In the records below, which lines include "DsUncorrectables"? Copy them.

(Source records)
[Start of section]

(** A downstream channel whose power is not a number. *)
Definition ds_bad_power : element :=
  Element "downstream" None
    [ leaf "chid" "4"; leaf "IsLocked" "Locked"; leaf "mod" "QAM256";
      leaf "freq" "621000000"; leaf "pow" "n/a"; leaf "snr" "38.0";
      leaf "correctable" "12"; leaf "uncorrectable" "3" ].

(** Two channels of one downstream payload, both locked and both with
    every numeric field in order. *)
Definition ds_first : element :=
  Element "downstream" None
    [ leaf "chid" "1"; leaf "IsLocked" "Locked"; leaf "mod" "QAM256";
      leaf "freq" "603000000"; leaf "pow" "3.5"; leaf "snr" "40.1";
      leaf "correctable" "5"; leaf "uncorrectable" "0" ].

Definition ds_second : element :=
  Element "downstream" None
    [ leaf "chid" "2"; leaf "IsLocked" "Locked"; leaf "mod" "QAM256";
      leaf "freq" "609000000"; leaf "pow" "3.1"; leaf "snr" "39.8";
      leaf "correctable" "9"; leaf "uncorrectable" "1" ].

Definition named (n : string) (s : sample) : bool := String.eqb (s_name s) n.

(** ** The fallback chains, field by field

    The logical fields that the resolvers read under two names, with the
    name tried first (the legacy one) and the name tried second. *)
Inductive chained_field : Type :=
  | DsChid | DsLocked | DsModulation | DsFrequency | DsPower | DsSnr
  | DsCorrected | DsUncorrectables
  | UsLocked | UsFrequency | UsBandwidth | UsPower.

Definition legacy_name (f : chained_field) : string :=
  match f with
  | DsChid => "chid" | DsLocked => "IsLocked" | DsModulation => "mod"
  | DsFrequency => "freq" | DsPower => "pow" | DsSnr => "snr"
  | DsCorrected => "correctable" | DsUncorrectables => "uncorrectable"
  | UsLocked => "usLocked" | UsFrequency => "freq"
  | UsBandwidth => "bandwidth" | UsPower => "power"
  end.

Definition modern_name (f : chained_field) : string :=
  match f with
  | DsChid => "dsid" | DsLocked => "ofdmIsLocked"
  | DsModulation => "ofdmModulation" | DsFrequency => "plcFrequency"
  | DsPower => "PLCPower" | DsSnr => "PlcScAvgMer"
  | DsCorrected => "ofdmCorrected"
  | DsUncorrectables => "ofdmUncorrectable"
  | UsLocked => "ofdmaLocked" | UsFrequency => "centerFreq"
  | UsBandwidth => "width" | UsPower => "repPower1_6"
  end.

[End of section]

*PROBLEM SOLUTION:*
  | DsCorrected | DsUncorrectables
  | DsCorrected => "correctable" | DsUncorrectables => "uncorrectable"
  | DsUncorrectables => "ofdmUncorrectable"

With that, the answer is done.